PAVM rupture during embolization is a rare and devastating complication that has been reported in only a few studies [2,5]. Because the pulmonary artery has a complex branching pattern and the PAVM is dilated by high blood flow, the risk of vascular injury may increase when negotiating a small tortuous feeding artery using a large-diameter catheter. Recently, the use of new embolic materials for PAVM embolization, including AVPs and microvascular plugs (MVPs), has increased. These have lower recanalization rates than those used in coil embolization [3,4]. In addition, embolization using vascular plugs is relatively simple and enables single-device occlusion. However, the use of these devices requires larger delivery systems than those used in microcoil embolization. For example, all type IV AVPs or ≥7 mm-sized MVPs require a 4-5 Fr diagnostic catheter for delivery. For a higher success rate in terms of recanalization, the embolic material-to-sac distance should be minimized [6]. To achieve these conditions, inevitably, the large-diameter delivery catheter should be placed juxta-proximal to the venous sac.

In the present case, two possible causes of the PAVM perforation can be postulated. One is the angioarchitecture of the PAVM. The feeding artery was small in diameter (3 mm) and had a tortuous course.
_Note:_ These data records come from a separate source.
(** * SampleApp (crash-diagnostics): a shallow embedding of [app/src/main.py]

    The application is a thin layer of callbacks over the Velocitas SDK.
    The embedding keeps the shape of the Python module:

    - Python values, [str()] and [json.dumps] as the handlers use them;
    - a file system, for the import-time set-up of the diagnostic log
      directory;
    - the runtime the module acts on (the app object, the MQTT side, the two
      loggers, the random generator, the data broker, the file system),
      threaded through a state-and-exception monad;
    - the module itself: the log set-up, [random_vehicle_crash], the three
      handlers, [on_start] and [main].

    Definitions come first, the properties after them. *)

From Stdlib Require Import ZArith QArith Floats Lia Ascii String List.
From Stdlib Require Import DecimalString DecimalZ Uint63.
From stdpp Require Import base option gmap strings.

Set Warnings "-register-all,-inexact-float".

Local Open Scope Z_scope.

(** * Python values *)

(** The scalar values a data point can carry. Text is a sequence of characters
    with code points below 256. *)
Inductive pyval : Type :=
| PyNone
| PyBool (b : bool)
| PyInt (z : Z)
| PyFloat (f : float)
| PyStr (s : string).

(** The objects the handlers hand to [json.dumps]: scalars and [dict]s with
    text keys, in insertion order. *)
Inductive pyobj : Type :=
| PyVal (v : pyval)
| PyDict (items : list (string * pyobj)).

(** [d[k]] on a dict object. *)
Fixpoint assoc_get (k : string) (items : list (string * pyobj)) : option pyobj :=
  match items with
  | [] => None
  | (k', o) :: rest => if String.eqb k k' then Some o else assoc_get k rest
  end.

Definition py_getitem (o : pyobj) (k : string) : option pyobj :=
  match o with
  | PyDict items => assoc_get k items
  | PyVal _ => None
  end.

(** [o[k1][k2]...]. *)
Fixpoint py_path (o : pyobj) (keys : list string) : option pyobj :=
  match keys with
  | [] => Some o
  | k :: rest =>
      match py_getitem o k with
      | Some o' => py_path o' rest
      | None => None
      end
  end.

(** The double quote, the backslash and the slash. *)
Definition dquote : ascii := "034"%char.
Definition backslash : ascii := "092"%char.
Definition slash : ascii := "/"%char.
Definition DQ : string := String dquote EmptyString.

(** [int.__repr__]: the decimal numeral, with a leading minus sign below
    zero. *)
Definition int_repr (z : Z) : string := NilZero.string_of_int (Z.to_int z).

(** Lower-case hexadecimal digit, for the [\u00xx] escapes. *)
Definition hex_digit (n : N) : ascii :=
  ascii_of_N (if (n <? 10)%N then 48 + n else 87 + n)%N.

(** [json.encoder.encode_basestring_ascii], character by character:
    backslash and double quote are escaped, the printable range from space to
    tilde is kept, the five named control characters get their short escape
    and every other character its [\u00xx] escape. *)
Definition escape_char (c : ascii) : string :=
  let n := N_of_ascii c in
  if Ascii.eqb c backslash then String backslash (String backslash EmptyString)
  else if Ascii.eqb c dquote then String backslash (String dquote EmptyString)
  else if ((32 <=? n) && (n <=? 126))%N then String c EmptyString
  else if (n =? 8)%N then String backslash "b"
  else if (n =? 12)%N then String backslash "f"
  else if (n =? 10)%N then String backslash "n"
  else if (n =? 13)%N then String backslash "r"
  else if (n =? 9)%N then String backslash "t"
  else String backslash
         (String "u" (String "0" (String "0"
           (String (hex_digit (n / 16)) (String (hex_digit (n mod 16)) EmptyString))))).

Fixpoint escape_text (s : string) : string :=
  match s with
  | EmptyString => EmptyString
  | String c rest => escape_char c +:+ escape_text rest
  end.

Definition encode_basestring_ascii (s : string) : string :=
  DQ +:+ escape_text s +:+ DQ.

(** A text with no character to escape is encoded between two quotes. *)
Definition quoted (s : string) : string := DQ +:+ s +:+ DQ.

Section Python.

(** [float.__repr__] is the interpreter's shortest round-trip printer; the
    application only passes its result on, so it is a parameter here. *)
Variable float_repr : float -> string.

(** [str(v)], which is also what [%s] and an f-string field produce. *)
Definition py_str (v : pyval) : string :=
  match v with
  | PyNone => "None"
  | PyBool true => "True"
  | PyBool false => "False"
  | PyInt z => int_repr z
  | PyFloat f => float_repr f
  | PyStr s => s
  end.

(** [json.encoder.floatstr] with [allow_nan] left at its default. *)
Definition floatstr (o : float) : string :=
  if negb (PrimFloat.eqb o o) then "NaN"
  else if PrimFloat.eqb o infinity then "Infinity"
  else if PrimFloat.eqb o neg_infinity then "-Infinity"
  else float_repr o.

Definition json_scalar (v : pyval) : string :=
  match v with
  | PyNone => "null"
  | PyBool true => "true"
  | PyBool false => "false"
  | PyInt z => int_repr z
  | PyFloat f => floatstr f
  | PyStr s => encode_basestring_ascii s
  end.

(** [json.dumps(o)] with the default separators [", "] and [": "]. *)
Fixpoint json_dumps (o : pyobj) : string :=
  match o with
  | PyVal v => json_scalar v
  | PyDict items =>
      let fix members (l : list (string * pyobj)) : string :=
        match l with
        | [] => EmptyString
        | [(k, x)] => encode_basestring_ascii k +:+ ": " +:+ json_dumps x
        | (k, x) :: rest =>
            encode_basestring_ascii k +:+ ": " +:+ json_dumps x +:+ ", " +:+ members rest
        end in
      "{" +:+ members items +:+ "}"
  end.

End Python.

(** Doubles as rationals: the exact value of a finite double, none for an
    infinity or a NaN. *)
Definition SF2Q (x : spec_float) : option Q :=
  match x with
  | S754_zero _ => Some 0%Q
  | S754_finite s m e =>
      let n := if s then Zneg m else Zpos m in
      Some match e with
           | Zneg p => (n # 2 ^ p)%Q
           | _ => inject_Z (n * 2 ^ e)
           end
  | S754_infinity _ | S754_nan => None
  end.

Definition float_value (x : float) : option Q := SF2Q (Prim2SF x).

(** * Outcomes and exceptions *)

Inductive exn : Type :=
| KeyError (key : string)
| NameError (name : string)
| BrokerError (path : string)
| OSError (kind path : string).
In addition, as the feeding artery originated from the right middle lobe medial segmental pulmonary artery, it had a more complex U-shaped proximal course. Another cause is the attempt to approach the distal feeding artery using an inappropriately angled 5-Fr headhunter-type catheter. This catheter was advanced as carefully as possible just before the venous sac, and the guide wire was also gently removed. However, it is presumed that the angled catheter tip perforated the adjacent pulmonary artery as the proximal angle of the headhunter catheter was restored to its original shape.
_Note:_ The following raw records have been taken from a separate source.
(** Whatever the schedule, the two copies of a tee'd stream end in a
    state fixed by the reads each has taken; when the reading does not
    end in an error, each has taken them all. *)
Lemma tee_copy_run (env : Env) (sz : option Z) (dst : Path.t) (sched : list bool)
    (failing : bool) (r1 r2 : list (list byte)) (n : Z) (s : State) (old : list byte) :
  files s !! dst = Some old ->
  exists s' t w h,
    tee_copy env sz dst sched failing r1 r2 n s =
      (if failing then Throw ErrStream else Ok tt, s') /\
    tee_outcome env sz dst n old s s' t w h /\
    w `prefix_of` r1 /\ h `prefix_of` r2 /\
    (failing = false -> w = r1 /\ h = r2).
Proof.
  revert r1 r2 n s old.
  induction sched as [|turn sched IH]; intros r1 r2 n s old Hold.
  - cbn. destruct failing.
    + exists s, [], [], []. rewrite throw_run. split; [done|].
      split; [|by repeat split; try apply prefix_nil].
      unfold tee_outcome, progress. cbn. rewrite !app_nil_r, insert_id by done.
      by destruct (_ && _).
    + rewrite bind_run, (write_all_run _ _ _ old) by done. rewrite hash_all_run. cbn.
      eexists _, (map (EvWrite dst) r1 ++
                  map (fun pc => EvLog (LogPercent pc)) (progress env sz n r2)), r1, r2.
      split; [reflexivity|]. split; [|done].
      destruct (writes_of_writes dst r1) as (W1 & W2 & W3 & W4).
      destruct (percents_of_percents (progress env sz n r2)) as (P1 & P2 & P3 & P4).
      unfold tee_outcome. cbn.
      rewrite writes_app, percents_app, fetches_app, text_writes_app, <- app_assoc.
      rewrite W1, W2, W3, W4, P1, P2, P3, P4, app_nil_r. by repeat split.
  - destruct turn; cbn.
    + destruct r1 as [|c r1']; [apply IH, Hold|].
      rewrite bind_run, (write_chunk_run _ _ old) by done.
      destruct (IH r1' r2 n
                  (emit (EvWrite dst c) (set_files (<[dst := old ++ c]> (files s)) s))
                  (old ++ c)) as (s' & t & w & h & E & O & Pw & Ph & Hall).
      { apply lookup_insert_eq. }
      exists s', (EvWrite dst c :: t), (c :: w), h.
      split; [exact E|]. split; [|split; [by apply prefix_cons|split; [done|]]].
      * destruct O as (Hf & Hd & Ht & Hg & Hr & Hw & Hp & Hfe & Htw).
        unfold tee_outcome, writes, percents, fetches, text_writes in *. cbn in *.
        rewrite Hf, Ht, Hw, Hp, Hfe, Htw, insert_insert_eq, <- !app_assoc.
        by repeat split.
      * intros Hfa. destruct (Hall Hfa) as [-> ->]. done.
    + destruct r2 as [|c r2']; [apply IH, Hold|].
      rewrite bind_run, on_chunk_run.
      destruct (truthy_num sz && negb (truthy_opt (CI env))) eqn:Hshow.
      * destruct (IH r1 r2' (n + Z.of_nat (length c))
                    (emit (EvLog (LogPercent (percent (n + Z.of_nat (length c)) (default 0 sz))))
                          (set_digest (sha_digest s ++ c) s))
                    old Hold) as (s' & t & w & h & E & O & Pw & Ph & Hall).
        exists s', (EvLog (LogPercent (percent (n + Z.of_nat (length c)) (default 0 sz))) :: t),
               w, (c :: h).
        split; [exact E|]. split; [|split; [done|split; [by apply prefix_cons|]]].
        -- destruct O as (Hf & Hd & Ht & Hg & Hr & Hw & Hp & Hfe & Htw).
           unfold tee_outcome, writes, percents, fetches, text_writes in *. cbn in *.
           rewrite Hf, Ht, Hg, Hw, Hp, Hfe, Htw, progress_cons, Hshow, <- !app_assoc.
           by repeat split.
        -- intros Hfa. destruct (Hall Hfa) as [-> ->]. done.
      * destruct (IH r1 r2' n (set_digest (sha_digest s ++ c) s) old Hold)
          as (s' & t & w & h & E & O & Pw & Ph & Hall).
        exists s', t, w, (c :: h).
        split; [exact E|]. split; [|split; [done|split; [by apply prefix_cons|]]].
        -- destruct O as (Hf & Hd & Ht & Hg & Hr & Hw & Hp & Hfe & Htw).
           unfold tee_outcome, writes, percents, fetches, text_writes in *. cbn in *.
           rewrite Hf, Ht, Hg, Hw, Hp, Hfe, Htw, progress_cons, Hshow, <- !app_assoc.
           repeat split; try done. unfold progress. by rewrite Hshow.
        -- intros Hfa. destruct (Hall Hfa) as [-> ->]. done.
Qed.

(* ===================================================================== *)
(** ** Only [fetch] talks to the network *)
(* ===================================================================== *)

Lemma no_fetch_ret {A} (a : A) : no_fetch (mret a : M A).
Proof. intros s. exists []. by rewrite app_nil_r. Qed.

Lemma no_fetch_throw {A} (e : Error) : no_fetch (@throw A e).
Proof. intros s. exists []. by rewrite app_nil_r. Qed.

Lemma no_fetch_bind {A B} (m : M A) (k : A -> M B) :
  no_fetch m -> (forall a, no_fetch (k a)) -> no_fetch (m ≫= k).
Proof.
  intros Hm Hk s. rewrite bind_run.
  destruct (Hm s) as (t1 & E1 & F1). destruct (m s) as [[a|e] s1]; cbn in *.
  - destruct (Hk a s1) as (t2 & E2 & F2). exists (t1 ++ t2).
    by rewrite E2, E1, fetches_app, F1, F2, app_assoc.
  - by exists t1.
Qed.

Lemma no_fetch_finally {A} (m : M A) (fin : M unit) :
  no_fetch m -> no_fetch fin -> no_fetch (finally m fin).
Proof.
  intros Hm Hf s. rewrite finally_run.
  destruct (Hm s) as (t1 & E1 & F1). destruct (Hf (snd (m s))) as (t2 & E2 & F2).
  exists (t1 ++ t2). split.
  - destruct (fin (snd (m s))) as [[[]|e] s2]; cbn in *; by rewrite E2, E1, app_assoc.
  - by rewrite fetches_app, F1, F2.
Qed.

Lemma no_fetch_log (l : LogLine) : no_fetch (log l).
Proof. intros s. by exists [EvLog l]. Qed.

Lemma no_fetch_close (p : Path.t) : no_fetch (close p).
Proof. intros s. by exists [EvClose p]. Qed.

Lemma no_fetch_mkpath (p : Path.t) : no_fetch (mkpath p).
Proof. intros s. exists []. by rewrite app_nil_r. Qed.

Lemma no_fetch_hash_key (env : Env) (u : URL) : no_fetch (hash_key env u).
Proof. apply no_fetch_mkpath. Qed.

Lemma no_fetch_digest_update (b : list byte) : no_fetch (digest_update b).
Proof. intros s. exists []. by rewrite app_nil_r. Qed.

Lemma no_fetch_write_text (p : Path.t) (x : string) : no_fetch (write_text p x).
Proof. intros s. by exists [EvWriteText p x]. Qed.

Lemma no_fetch_write_chunk (p : Path.t) (b : list byte) : no_fetch (write_chunk p b).
Proof.
  intros s. unfold write_chunk. destruct (files s !! p).
  - by exists [EvWrite p b].
  - exists []. by rewrite app_nil_r.
Qed.

Lemma no_fetch_open_truncate (p : Path.t) : no_fetch (open_truncate p).
Proof.
  intros s. unfold open_truncate. destruct (bool_decide _).
  - by exists [EvOpen p].
  - exists []. by rewrite app_nil_r.
Qed.

Lemma no_fetch_open_read (p : Path.t) : no_fetch (open_read p).
Proof.
  intros s. unfold open_read. exists []. rewrite app_nil_r.
  by destruct (files s !! p).
Qed.

Lemma no_fetch_write_all (p : Path.t) (cs : list (list byte)) : no_fetch (write_all p cs).
Proof.
  induction cs as [|c cs IH]; cbn.
  - apply no_fetch_ret.
  - apply no_fetch_bind; [apply no_fetch_write_chunk|done].
Qed.

Lemma no_fetch_on_chunk (env : Env) (sz : option Z) (n : Z) (b : list byte) :
  no_fetch (on_chunk env sz n b).
Proof.
  unfold on_chunk. apply no_fetch_bind; [apply no_fetch_digest_update|intros _].
  destruct (_ && _); [|apply no_fetch_ret].
  apply no_fetch_bind; [apply no_fetch_log|intros _; apply no_fetch_ret].
Qed.

Lemma no_fetch_hash_all (env : Env) (sz : option Z) (n : Z) (cs : list (list byte)) :
  no_fetch (hash_all env sz n cs).
Proof.
  revert n. induction cs as [|c cs IH]; intros n; cbn.
  - apply no_fetch_ret.
  - apply no_fetch_bind; [apply no_fetch_on_chunk|done].
Qed.

Lemma no_fetch_tee_copy (env : Env) (sz : option Z) (dst : Path.t) (sched : list bool)
    (failing : bool) (r1 r2 : list (list byte)) (n : Z) :
  no_fetch (tee_copy env sz dst sched failing r1 r2 n).
Proof.
  revert r1 r2 n. induction sched as [|turn sched IH]; intros r1 r2 n; cbn.
  - destruct failing; [apply no_fetch_throw|].
    apply no_fetch_bind; [apply no_fetch_write_all|intros _; apply no_fetch_hash_all].
  - destruct turn.
    + destruct r1; [done|]. apply no_fetch_bind; [apply no_fetch_write_chunk|done].
    + destruct r2; [done|]. apply no_fetch_bind; [apply no_fetch_on_chunk|done].
Qed.

Lemma no_fetch_copy (src : Reader) (dst : Path.t) : no_fetch (copy src dst).
Proof.
  unfold copy. apply no_fetch_bind; [apply no_fetch_write_all|intros _].
  destruct (throws src); [apply no_fetch_throw|apply no_fetch_ret].
Qed.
To prevent significant complications during PAVM embolization, as in the present case, several factors should be considered. First, a smaller diameter delivery system should be used, especially for small and tortuous feeding arteries. Among the vascular plugs, small-sized MVPs can be delivered using a microcatheter system. However, MVPs were not available in our country at that time. Second, if the use of a 4- or 5-Fr catheter is unavoidable, the use of a soft and tip-angled catheter, which is less stiff than multi-angled catheters, should be considered. Lastly, careful manipulation of the guide wire is important. A 0.035-in hydrophilic wire can cause perforations as a result of its stiffness. We recommend using a triaxial system to access small and tortuous distal feeding arteries. For example, after a distal feeding artery is selected with a microcatheter system, a 5-Fr catheter can be inserted over the microcatheter and wire.
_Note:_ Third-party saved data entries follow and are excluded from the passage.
(** * prepare_data.py: slope in degrees and slope classes of a DEM

    A shallow embedding of [compute_slope_and_classes] (src/prepare_data.py,
    lines 29-132): mask of no-data cells, [np.gradient], slope in degrees,
    [np.digitize] into five classes; then what the run reports (counts,
    percentages, slope range), and [main] (lines 135-174) with the files it
    reads and writes, each of which may fail.  Printing is left out.

    The kernel is written once, over an interface of the float operations the
    code uses.  It is read in two ways:
    - [Exact]: a float is the extended real it denotes (a real number, plus or
      minus infinity, or NaN) and every operation is exact (no rounding, no
      overflow);
    - [Binary32]: IEEE 754 single precision as the Standard Library specifies
      it ([SpecFloat], precision 24, emax 128), the arctangent being the one
      operation that is not an IEEE basic operation and is taken as given.
    The code computes in single precision (lines 42 and 75); a property
    proved over [Exact] says so. *)

From Stdlib Require Import List Bool Arith ZArith Lia.
From Stdlib Require Import Reals Ratan Lra.
From Stdlib Require Import Floats.SpecFloat.
Import ListNotations.

Set Implicit Arguments.

(** ** Float operations used by the code *)

Class FloatOps (F : Type) : Type := {
  of_Z : Z -> F;              (* a Python number literal: 2., 5, 15, 30, 45 *)
  fnan : F;                   (* np.nan *)
  fabs : F -> F;              (* abs *)
  fsub : F -> F -> F;         (* - *)
  fadd : F -> F -> F;         (* + *)
  fmul : F -> F -> F;         (* * *)
  fdiv : F -> F -> F;         (* / *)
  fsqrt : F -> F;             (* np.sqrt *)
  farctan : F -> F;           (* np.arctan *)
  fdegrees : F -> F;          (* np.degrees *)
  feqb : F -> F -> bool;      (* == *)
  fltb : F -> F -> bool;      (* < *)
  fisnan : F -> bool          (* np.isnan *)
}.

(** ** 2-D arrays *)

(** A 2-D array is the list of its rows. *)
Definition grid (A : Type) : Type := list (list A).

Definition nrows {A} (g : grid A) : nat := length g.
Definition ncols {A} (g : grid A) : nat := length (hd [] g).

(** [g[r, c]]; [d] is returned out of range, where numpy raises. *)
Definition cell {A} (d : A) (g : grid A) (r c : nat) : A :=
  nth c (nth r g []) d.

(** The cell [(r, c)] of an array that the code produced, when there is one. *)
Definition lookup {A} (g : grid A) (r c : nat) : option A :=
  match nth_error g r with
  | Some row => nth_error row c
  | None => None
  end.

(** The [nr] x [nc] array whose cell [(r, c)] is [f r c]. *)
Definition tabulate {A} (nr nc : nat) (f : nat -> nat -> A) : grid A :=
  map (fun r => map (fun c => f r c) (seq 0 nc)) (seq 0 nr).

(** Bounds on the shape of a literal grid. *)
Ltac shape := unfold nrows, ncols; simpl; lia.

(** What the code raises: the [ValueError] of [np.gradient], and the error
    of a [rasterio.open], a read or a write that fails. *)
Inductive exn : Type := ValueError | RasterioIOError.

Inductive result (A : Type) : Type :=
| Ok (a : A)
| Raise (e : exn).
Arguments Raise {A} e.

(** What [rasterio.open(dem_path)] hands over: band 1, the profile's no-data
    value and the two pixel sizes of the affine transform. *)
Record Raster (F : Type) : Type := {
  band : grid F;
  nodata : option F;
  transform_a : F;
  transform_e : F
}.

(** The same band and no-data value under other pixel sizes. *)
Definition with_pixel_size {F} (src : Raster F) (a e : F) : Raster F := {|
  band := band src;
  nodata := nodata src;
  transform_a := a;
  transform_e := e
|}.

Section Kernel.
Context {F : Type} {ops : FloatOps F}.

(** An element-wise numpy operation: same shape, cell by cell. *)
Definition elementwise {A B} (d : A) (op : A -> B) (g : grid A) : grid B :=
  tabulate (nrows g) (ncols g) (fun r c => op (cell d g r c)).

Definition elementwise2 {A B X} (da : A) (db : B) (op : A -> B -> X)
           (g : grid A) (h : grid B) : grid X :=
  tabulate (nrows g) (ncols g) (fun r c => op (cell da g r c) (cell db h r c)).

(** [g[mask] = v]. *)
Definition set_where {A} (d : A) (mask : grid bool) (v : A) (g : grid A) : grid A :=
  elementwise2 d false (fun x m => if m then v else x) g mask.

(** Lines 51-56: [dem == nodata] when the profile has a no-data value,
    [np.isnan(dem)] otherwise. *)
Definition nodata_mask (src : Raster F) : grid bool :=
  match nodata src with
  | Some nd => elementwise fnan (fun x => feqb x nd) (band src)
  | None => elementwise fnan fisnan (band src)
  end.

(** Lines 64-65. *)
Definition xres (src : Raster F) : F := fabs (transform_a src).
Definition yres (src : Raster F) : F := fabs (transform_e src).

(** [np.gradient] along one axis of length [n] with uniform spacing [dx]
    and [edge_order=1]; [at_ i] is the i-th sample along the axis:
    [out[0] = (f[1] - f[0]) / dx], [out[-1] = (f[-1] - f[-2]) / dx],
    [out[1:-1] = (f[2:] - f[:-2]) / (2. * dx)]. *)
Definition diff1 (n : nat) (dx : F) (at_ : nat -> F) (i : nat) : F :=
  if i =? 0 then fdiv (fsub (at_ 1) (at_ 0)) dx
  else if i =? n - 1 then fdiv (fsub (at_ (n - 1)) (at_ (n - 2))) dx
  else fdiv (fsub (at_ (i + 1)) (at_ (i - 1))) (fmul (of_Z 2) dx).

(** [np.gradient(f, dy, dx)] of a 2-D array: the pair (along axis 0, along
    axis 1), each of the shape of [f]; numpy raises [ValueError] when an
    axis has fewer than [edge_order + 1 = 2] elements. *)
Definition gradient_axis0 (f : grid F) (dy : F) (r c : nat) : F :=
  diff1 (nrows f) dy (fun i => cell fnan f i c) r.
Definition gradient_axis1 (f : grid F) (dx : F) (r c : nat) : F :=
  diff1 (ncols f) dx (fun j => cell fnan f r j) c.

Definition gradient (f : grid F) (dy dx : F) : result (grid F * grid F) :=
  let nr := nrows f in
  let nc := ncols f in
  if (nr <? 2) || (nc <? 2) then Raise ValueError
  else Ok (tabulate nr nc (gradient_axis0 f dy),
           tabulate nr nc (gradient_axis1 f dx)).

(** Line 97. *)
Definition bins : list F := [of_Z 5; of_Z 15; of_Z 30; of_Z 45].

(** [np.digitize(x, bins, right=False)] for increasing bins: the index of
    the first bin strictly greater than [x], [len(bins)] when there is none
    (so also for NaN, which compares false with every bin). *)
Fixpoint digitize (x : F) (bs : list F) : nat :=
  match bs with
  | [] => 0
  | b :: bs' => if fltb x b then 0 else S (digitize x bs')
  end.

(** [.astype("uint8")] of a bin index. *)
Definition uint8 (n : nat) : nat := n mod 256.

(** Lines 74-75, before the mask is applied. *)
Definition slope_of_gradient (gx gy : F) : F :=
  fdegrees (farctan (fsqrt (fadd (fmul gx gx) (fmul gy gy)))).

(** The slope of cell [(r, c)] before the mask is applied (lines 64-75). *)
Definition raw_slope (src : Raster F) (r c : nat) : F :=
  slope_of_gradient (gradient_axis1 (band src) (xres src) r c)
                    (gradient_axis0 (band src) (yres src) r c).

(** Lines 50-115: the slope raster and the class raster that are written. *)
Definition compute_slope_and_classes (src : Raster F)
  : result (grid F * grid nat) :=
  let dem := band src in
  let mask := nodata_mask src in
  match gradient dem (yres src) (xres src) with
  | Raise e => Raise e
  | Ok (gy, gx) =>
      let slope_deg := elementwise2 fnan fnan slope_of_gradient gx gy in
      let slope_deg := set_where fnan mask fnan slope_deg in
      let classes := elementwise fnan (fun s => uint8 (digitize s bins)) slope_deg in
      let classes := set_where 0 mask 0 classes in
      Ok (slope_deg, classes)
  end.

End Kernel.

(** ** Exact arithmetic on extended reals *)

Module Exact.

(** The value a float denotes.  Signed zeros are not distinguished. *)
Inductive xfloat : Type :=
| Fin (x : R)
| PInf
| NInf
| NaN.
In the case of life-threatening hemothorax caused by spontaneous PAVM rupture, emergent embolotherapy is generally performed, which has a high success rate [7]. Similarly, when unintentional pulmonary artery perforation occurs, vascular plug and/or coil embolization should be performed proximal to the rupture site to preserve the branches to the adjacent normal parenchyma as much as possible. As the pulmonary artery perforation occurred just before the targeted PAVM sac in the present case, both the PAVM and its complications could be treated in the same session. It is helpful to insert a percutaneous drainage catheter for the accompanying hemothorax. All drainage should be performed after embolization as intrathoracic decompression before embolization may worsen bleeding [8]. Thoracotomy may be performed to prevent fibrothorax or empyema depending on the response to the initial drainage [9].

We report a rare case of pulmonary artery perforation that caused a hemothorax associated with 5-Fr catheter manipulation during PAVM embolization. To prevent this life-threatening complication, it is essential to select a catheter of appropriate stiffness and angle according to the size and course of the feeding artery, and to switch to a smaller delivery system if necessary.

Patient consent

Written informed consent was obtained from the patient for publication of this case report and any accompanying images.

Competing interests

The authors declare that they have no conflict of interest.